In general, regardless of the use case, there are four common points in the model training process:

1. Model Training
2. Inference Application
3. Data Storage
4. Accelerated Computing

When creating and deploying models, most requirements prioritize quick proof-of-concept (POC) or testing environments to initiate model training, with data storage needs not given top consideration.

However, the challenge lies in the fact that training or inference deployment can last for months or even years. Many companies rapidly scale up their model sizes during this time, and the infrastructure must expand to accommodate the growing models and datasets.

Research from Google on millions of ML training workloads reveals that an average of 30% of training time is spent on the input data pipeline. While past research has focused on optimizing GPUs to speed up training, many challenges still remain in optimizing various parts of the data pipeline. When you have significant computational power, the real bottleneck becomes how quickly you can feed data into the computations to get results.

Specifically, the challenges in data storage and management require planning for data growth, allowing you to continuously extract the value of data as you progress, particularly when you venture into more advanced use cases such as deep learning and neural networks, which place higher demands on storage in terms of capacity, performance, and scalability.

In particular:

Scalability
Machine learning requires handling vast amounts of data, and as the volume of data increases, the accuracy of models also improves. This means that businesses must collect and store more data every day. When storage cannot scale, data-intensive workloads create bottlenecks, limiting performance and resulting in costly GPU idle time.

Flexibility
Flexible support for multiple protocols (including NFS, SMB, HTTP, FTP, HDFS, and S3) is necessary to meet the needs of different systems, rather than being limited to a single type of environment.

Latency
I/O latency is critical for building and using models as data is read and reread multiple times. Reducing I/O latency can shorten the training time of models by days or months. Faster model development directly translates to greater business advantages.

Throughput
The throughput of storage systems is crucial for efficient model training. Training processes involve large amounts of data, typically in terabytes per hour.

Parallel Access
To achieve high throughput, training models split activities into multiple parallel tasks. This often means that machine learning algorithms access the same files from multiple processes (potentially on multiple physical servers) simultaneously. The storage system must handle concurrent demands without compromising performance.

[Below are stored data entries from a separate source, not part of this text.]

(** X3: rendering a page raises exactly when the grid has no column or no
    row, and what it raises then is [ZeroDivisionError]; a missing or
    unreadable font never makes it fail. *)
Theorem page_raises_only_on_empty_grid (pil : pillow) (page_chars : list codepoint)
    (grid_type grid_color_name text_color_name demo_level : string) (cols rows : Z)
    (font_path : string) (show_demo blank_row_after_each : bool) :
  ((cols = 0 ∨ rows = 0)
   ∧ generate_single_page_image pil page_chars grid_type grid_color_name
       text_color_name demo_level cols rows font_path show_demo blank_row_after_each
     = Raise ZeroDivisionError)
  ∨ (cols ≠ 0 ∧ rows ≠ 0
     ∧ ∃ img,
         generate_single_page_image pil page_chars grid_type grid_color_name
           text_color_name demo_level cols rows font_path show_demo
           blank_row_after_each
         = Ok img).
Proof.
  unfold generate_single_page_image, floordiv.
  destruct (decide (cols = 0)) as [Hcols|Hcols]; [left; split; [by left|done]|].
  destruct (decide (rows = 0)) as [Hrows|Hrows]; [left; split; [by right|done]|].
  right. split; [done|]. split; [done|].
  simpl. rewrite load_font_resolves. simpl.
  destruct (resolve_as_specified pil font_path _) as [fnt info]. by eexists.
Qed.

Section GlyphFacts.
Context (pil : pillow) (page_chars : list codepoint) (grid_type : string)
  (grid_color text_color : rgb)
  (alpha cols cell_size offset_x offset_y max_demo_cells : Z) (fnt : font pil)
  (show_demo blank_row_after_each : bool).

Local Abbreviation fill := (text_color.1.1, text_color.1.2, text_color.2, alpha).
Local Abbreviation holds st :=
  (follows_chunk page_chars max_demo_cells fnt fill (cmp_index pil st)
     (cmp_text pil st)).

Lemma compose_cell_follows_chunk (r c : Z) (st : composer pil) :
  holds st →
  holds
    (compose_cell pil page_chars grid_type grid_color text_color alpha cell_size
       offset_x offset_y max_demo_cells fnt show_demo blank_row_after_each r st c).
Proof.
  intros (Hindex & Hmax & Hchars & Hstyle). unfold compose_cell.
  destruct (_ && _ && _ && _) eqn:Hplace; [|done].
  apply andb_prop in Hplace as [Hplace Hroom%Z.ltb_lt].
  apply andb_prop in Hplace as [_ Hleft%Z.ltb_lt].
  destruct (page_chars !! Z.to_nat (cmp_index pil st)) as [ch|] eqn:Hch; [|done].
  destruct text_color as [[red green] blue]. simpl.
  unfold follows_chunk, drawn_chars in *. simpl.
  split; [unfold len in *; lia|]. split; [lia|]. split.
  - rewrite fmap_app, Hchars. simpl.
    replace (Z.to_nat (cmp_index pil st + 1)) with (S (Z.to_nat (cmp_index pil st)))
      by lia.
    by rewrite (take_S_r _ _ ch).
  - apply Forall_app. split; [done|]. by repeat constructor.
Qed.

Lemma compose_rows_follow_chunk (rs : list Z) (st : composer pil) :
  holds st →
  holds
    (foldl
       (compose_row pil page_chars grid_type grid_color text_color alpha cols
          cell_size offset_x offset_y max_demo_cells fnt show_demo
          blank_row_after_each) st rs).
Proof.
  intros Hst.
  apply (foldl_invariant (λ st, holds st)); [|done].
  intros st' r _ Hst'. unfold compose_row.
  apply (foldl_invariant (λ st, holds st)); [|done].
  intros st'' c _ Hst''. by apply compose_cell_follows_chunk.
Qed.

End GlyphFacts.

(** X4: a page never shows more than its chunk provides: on a grid with a
    column and a row, the characters on the text layer are the first
    characters of the chunk, in order, at most as many as the page has cells
    for characters; every glyph is drawn in the font that was resolved once
    for the page, in the selected text colour at the alpha of the
    demonstration level. *)
Theorem page_shows_a_prefix_of_its_chunk (pil : pillow) (page_chars : list codepoint)
    (grid_type grid_color_name text_color_name demo_level : string) (cols rows : Z)
    (font_path : string) (show_demo blank_row_after_each : bool) :
  cols ≠ 0 → rows ≠ 0 →
  ∃ img fnt info,
    generate_single_page_image pil page_chars grid_type grid_color_name
      text_color_name demo_level cols rows font_path show_demo blank_row_after_each
    = Ok img
    ∧ drawn_chars (text_layer img) `prefix_of` page_chars
    ∧ len (text_layer img) ≤ Z.max 0 (page_capacity cols rows blank_row_after_each)
    ∧ load_font pil font_path (font_size_of pil (grid_cell_size cols rows))
      = Ok (fnt, info)
    ∧ Forall
        (λ g, glyph_font g = fnt
              ∧ glyph_fill g
                = ((get_text_color text_color_name).1.1,
                   (get_text_color text_color_name).1.2,
                   (get_text_color text_color_name).2,
                   get_demo_alpha demo_level))
        (text_layer img).
Proof.
  intros Hcols Hrows.
  unfold generate_single_page_image, floordiv, grid_cell_size.
  destruct (decide (cols = 0)) as [?|_]; [done|].
  destruct (decide (rows = 0)) as [?|_]; [done|].
  simpl. rewrite !load_font_resolves. simpl.
  set (cell_size := Z.min _ _).
  destruct (resolve_as_specified pil font_path _) as [fnt info].
  eexists _, fnt, info. split; [reflexivity|]. simpl.
  pose proof
    (compose_rows_follow_chunk pil page_chars grid_type
       (get_grid_color grid_color_name) (get_text_color text_color_name)
       (get_demo_alpha demo_level) cols cell_size
       ((PAGE_WIDTH - cell_size * cols) `div` 2)
       ((PAGE_HEIGHT - cell_size * rows) `div` 2)
       (cols * demo_rows_per_page rows blank_row_after_each) fnt show_demo
       blank_row_after_each (range rows) (Composer pil [] [] 0)) as Hinv.
  destruct Hinv as (Hindex & Hmax & Hchars & Hstyle).
  { unfold follows_chunk, drawn_chars, len. simpl. repeat split; try lia.
    constructor. }
  split; [rewrite Hchars; apply prefix_take|].
  split; [|by split].
  apply (f_equal length) in Hchars.
  unfold drawn_chars in Hchars. rewrite length_fmap, length_take in Hchars.
  unfold page_capacity, len in *. lia.
Qed.

Lemma page_shows_a_prefix_of_its_chunk_sample :
  ∃ img fnt info,
    generate_single_page_image sample_pillow [0x6C38; 0x548C; 0x4E5D]%N "米字格"
      "红色" "黑色" "适中" 1 2 "" true true = Ok img
    ∧ drawn_chars (text_layer img) `prefix_of` [0x6C38; 0x548C; 0x4E5D]%N
    ∧ len (text_layer img) ≤ Z.max 0 (page_capacity 1 2 true)
    ∧ load_font sample_pillow "" (font_size_of sample_pillow (grid_cell_size 1 2))
      = Ok (fnt, info)
    ∧ Forall
        (λ g, glyph_font g = fnt
              ∧ glyph_fill g
                = ((get_text_color "黑色").1.1, (get_text_color "黑色").1.2,
                   (get_text_color "黑色").2, get_demo_alpha "适中"))
        (text_layer img).
Proof.
  apply (page_shows_a_prefix_of_its_chunk sample_pillow [0x6C38; 0x548C; 0x4E5D]%N
           "米字格" "红色" "黑色" "适中" 1 2 "" true true); lia.
Defined.

(** ** Where the characters of a chunk go *)

Lemma ceil_div_two (rows : Z) : ceil_div rows 2 = (rows + 1) `div` 2.
Proof.
  pose proof (ceil_div_half rows).
  pose proof (Z.div_mod (rows + 1) 2 ltac:(lia)).
  pose proof (Z.mod_pos_bound (rows + 1) 2 ltac:(lia)).
  lia.
Qed.

Lemma demo_cell_of_row (cols : Z) (blank : bool) (D j : Z) :
  0 ≤ j < cols →
  demo_cell cols blank (cols * D + j) = (if blank then 2 * D else D, j).
Proof.
  intros Hj. unfold demo_cell.
  assert ((cols * D + j) `div` cols = D) as ->.
  { rewrite (Z.mul_comm cols D), Z.div_add_l by lia. rewrite Z.div_small by lia. lia. }
  assert ((cols * D + j) `mod` cols = j) as ->; [|done].
  rewrite (Z.mul_comm cols D), Z.add_comm, Z.mod_add by lia. by apply Z.mod_small.
Qed.

(** The rows that take characters among the first [R] rows. *)
Lemma demo_rows_next (blank : bool) (R : Z) :
  0 ≤ R → ¬ (blank = true ∧ R `mod` 2 ≠ 0) →
  0 ≤ (if blank then (R + 1) `div` 2 else R)
  ∧ R = (if blank then 2 * ((R + 1) `div` 2) else R)
  ∧ (if blank then (R + 1 + 1) `div` 2 else R + 1)
    = (if blank then (R + 1) `div` 2 else R) + 1.
Proof.
  intros HR Hdemo.
  pose proof (Z.div_mod R 2 ltac:(lia)).
  pose proof (Z.mod_pos_bound R 2 ltac:(lia)).
  pose proof (Z.div_mod (R + 1) 2 ltac:(lia)).
  pose proof (Z.mod_pos_bound (R + 1) 2 ltac:(lia)).
  pose proof (Z.div_mod (R + 1 + 1) 2 ltac:(lia)).
  pose proof (Z.mod_pos_bound (R + 1 + 1) 2 ltac:(lia)).
  destruct blank; [|lia].
  assert (R `mod` 2 = 0) by (destruct (decide (R `mod` 2 = 0)); [done|tauto]).
  lia.
Qed.

Lemma demo_rows_skip (R : Z) :
  R `mod` 2 ≠ 0 → (R + 1 + 1) `div` 2 = (R + 1) `div` 2.
Proof.
  intros Hodd.
  pose proof (Z.div_mod R 2 ltac:(lia)).
  pose proof (Z.mod_pos_bound R 2 ltac:(lia)).
  pose proof (Z.div_mod (R + 1) 2 ltac:(lia)).
  pose proof (Z.mod_pos_bound (R + 1) 2 ltac:(lia)).
  pose proof (Z.div_mod (R + 1 + 1) 2 ltac:(lia)).
  pose proof (Z.mod_pos_bound (R + 1 + 1) 2 ltac:(lia)).
  lia.
Qed.

Lemma demo_rows_bound (blank : bool) (R rows : Z) :
  R ≤ rows →
  (if blank then (R + 1) `div` 2 else R) ≤ demo_rows_per_page rows blank.
Proof.
  intros HR. unfold demo_rows_per_page. rewrite ceil_div_two.
  destruct blank; [|done]. apply Z.div_le_mono; lia.
Qed.

Section PlacementFacts.
Context (pil : pillow) (page_chars : list codepoint) (grid_type : string)
  (grid_color : rgb) (red green blue : Z)
  (alpha cols rows cell_size offset_x offset_y : Z) (fnt : font pil)
  (blank_row_after_each : bool).
Hypothesis Hcols : 0 < cols.

Local Abbreviation text_color := (red, green, blue).

Local Abbreviation max_demo_cells :=
  (cols * demo_rows_per_page rows blank_row_after_each).
Local Abbreviation expected :=
  (glyphs_in cols cell_size offset_x offset_y blank_row_after_each fnt
     (red, green, blue, alpha) page_chars).
Local Abbreviation cell :=
  (compose_cell pil page_chars grid_type grid_color text_color alpha cell_size
     offset_x offset_y max_demo_cells fnt true blank_row_after_each).
Local Abbreviation row :=
  (compose_row pil page_chars grid_type grid_color text_color alpha cols cell_size
     offset_x offset_y max_demo_cells fnt true blank_row_after_each).
Local Abbreviation filled n st :=
  (fills_first expected n (cmp_index pil st) (cmp_text pil st)).

Lemma expected_length : len expected = len page_chars.
Proof. unfold len, glyphs_in. by rewrite length_imap. Qed.

(** A cell that takes a character: the next glyph is the expected one. *)
Lemma compose_cell_fills (n r c : Z) (st : composer pil) :
  0 ≤ n < max_demo_cells →
  demo_cell cols blank_row_after_each n = (r, c) →
  filled n st → filled (n + 1) (cell r st c).
Proof.
  intros Hn Hcell [Hindex Htext]. rewrite expected_length in Hindex.
  assert ((if blank_row_after_each then r `mod` 2 =? 0 else true) = true) as Hdemo.
  { unfold demo_cell in Hcell. injection Hcell as <- _.
    destruct blank_row_after_each; [|done].
    apply Z.eqb_eq. rewrite Z.mul_comm. by apply Z.mod_mul. }
  unfold compose_cell, fills_first. rewrite Hdemo, expected_length. simpl.
  destruct (Z.ltb_spec (cmp_index pil st) (len page_chars)) as [Hleft|Hdone]; simpl.
  - assert (cmp_index pil st = n) as Hat by lia. rewrite Hat.
    destruct (Z.ltb_spec n (cols * demo_rows_per_page rows blank_row_after_each))
      as [_|?]; [|lia].
    destruct (page_chars !! Z.to_nat n) as [ch|] eqn:Hch.
    + simpl. split; [lia|]. rewrite Z.add_0_r.
      replace (Z.to_nat (n + 1)) with (S (Z.to_nat n)) by lia.
      rewrite (take_S_r expected (Z.to_nat n)
                 (Glyph (centre_in cell_size offset_x offset_y (r, c)) ch fnt
                    (red, green, blue, alpha))).
      * by rewrite Htext.
      * unfold glyphs_in. rewrite list_lookup_imap, Hch. simpl.
        by rewrite Z2Nat.id, Hcell by lia.
    + apply lookup_ge_None in Hch. unfold len in *. lia.
  - simpl. split; [lia|].
    rewrite Htext, !take_ge; [done|..];
      pose proof expected_length as Hlen; unfold len in *; lia.
Qed.

(** A row that takes characters. *)
Lemma compose_row_fills (D r : Z) (st : composer pil) :
  0 ≤ D → r = (if blank_row_after_each then 2 * D else D) →
  cols * (D + 1) ≤ max_demo_cells →
  filled (cols * D) st → filled (cols * (D + 1)) (row st r).
Proof.
  intros HD Hr Hroom Hst. unfold compose_row, range.
  assert (∀ j : nat, Z.of_nat j ≤ cols →
            filled (cols * D + Z.of_nat j) (foldl (cell r) st (seqZ 0 (Z.of_nat j))))
    as Hcells.
  { induction j as [|j IH]; intros Hj.
    - by rewrite Z.add_0_r.
    - rewrite seqZ_S, foldl_app. simpl.
      replace (cols * D + Z.of_nat (S j)) with (cols * D + Z.of_nat j + 1) by lia.
      apply compose_cell_fills; [lia| |apply IH; lia].
      rewrite demo_cell_of_row by lia. by rewrite Hr, Z.add_0_l. }
  specialize (Hcells (Z.to_nat cols) ltac:(lia)).
  rewrite Z2Nat.id in Hcells by lia.
  by replace (cols * (D + 1)) with (cols * D + cols) by lia.
Qed.

(** A row that is left blank. *)
Lemma compose_row_blank (r : Z) (st : composer pil) :
  blank_row_after_each = true → r `mod` 2 ≠ 0 →
  cmp_index pil (row st r) = cmp_index pil st
  ∧ cmp_text pil (row st r) = cmp_text pil st.
Proof.
  intros Hblank Hodd. unfold compose_row.
  apply (foldl_invariant
           (λ st', cmp_index pil st' = cmp_index pil st
                   ∧ cmp_text pil st' = cmp_text pil st)); [|done].
  intros st' c _ [Hindex Htext]. unfold compose_cell. rewrite Hblank.
  destruct (Z.eqb_spec (r `mod` 2) 0) as [?|_]; [done|]. by simpl.
Qed.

With its outstanding capabilities in low latency, high throughput, and large-scale parallel I/O, Dell PowerScale is an ideal storage complement to GPU-accelerated computing. PowerScale effectively reduces the time required for analysis models that train and test multi-terabyte datasets. In PowerScale all-flash storage, bandwidth increases by 18 times, eliminating I/O bottlenecks, and can be added to existing Isilon clusters to accelerate and unlock the value of large amounts of unstructured data.

Moreover, PowerScale’s multi-protocol access capabilities provide unlimited flexibility for running workloads, allowing data to be stored using one protocol and accessed using another. Specifically, the powerful features, flexibility, scalability, and enterprise-grade functionality of the PowerScale platform help address the following challenges:

- Accelerate innovation by up to 2.7 times, reducing the model training cycle.

- Eliminate I/O bottlenecks and provide faster model training and validation, improved model accuracy, enhanced data science productivity, and maximized return on computing investments by leveraging enterprise-grade features, high performance, concurrency, and scalability. Enhance model accuracy with deeper, higher-resolution datasets by leveraging up to 119 PB of effective storage capacity in a single cluster.

- Achieve deployment at scale by starting small and independently scaling compute and storage, delivering robust data protection and security options.

- Improve data science productivity with in-place analytics and pre-validated solutions for faster, low-risk deployments.

- Leveraging proven designs based on best-of-breed technologies, including NVIDIA GPU acceleration and reference architectures with NVIDIA DGX systems. PowerScale’s high performance and concurrency meet the storage performance requirements at every stage of machine learning, from data acquisition and preparation to model training and inference. Together with the OneFS operating system, all nodes can seamlessly operate within the same OneFS-driven cluster, with enterprise-level features such as performance management, data management, security, and data protection, enabling faster completion of model training and validation for businesses.


Post time: Jul-03-2023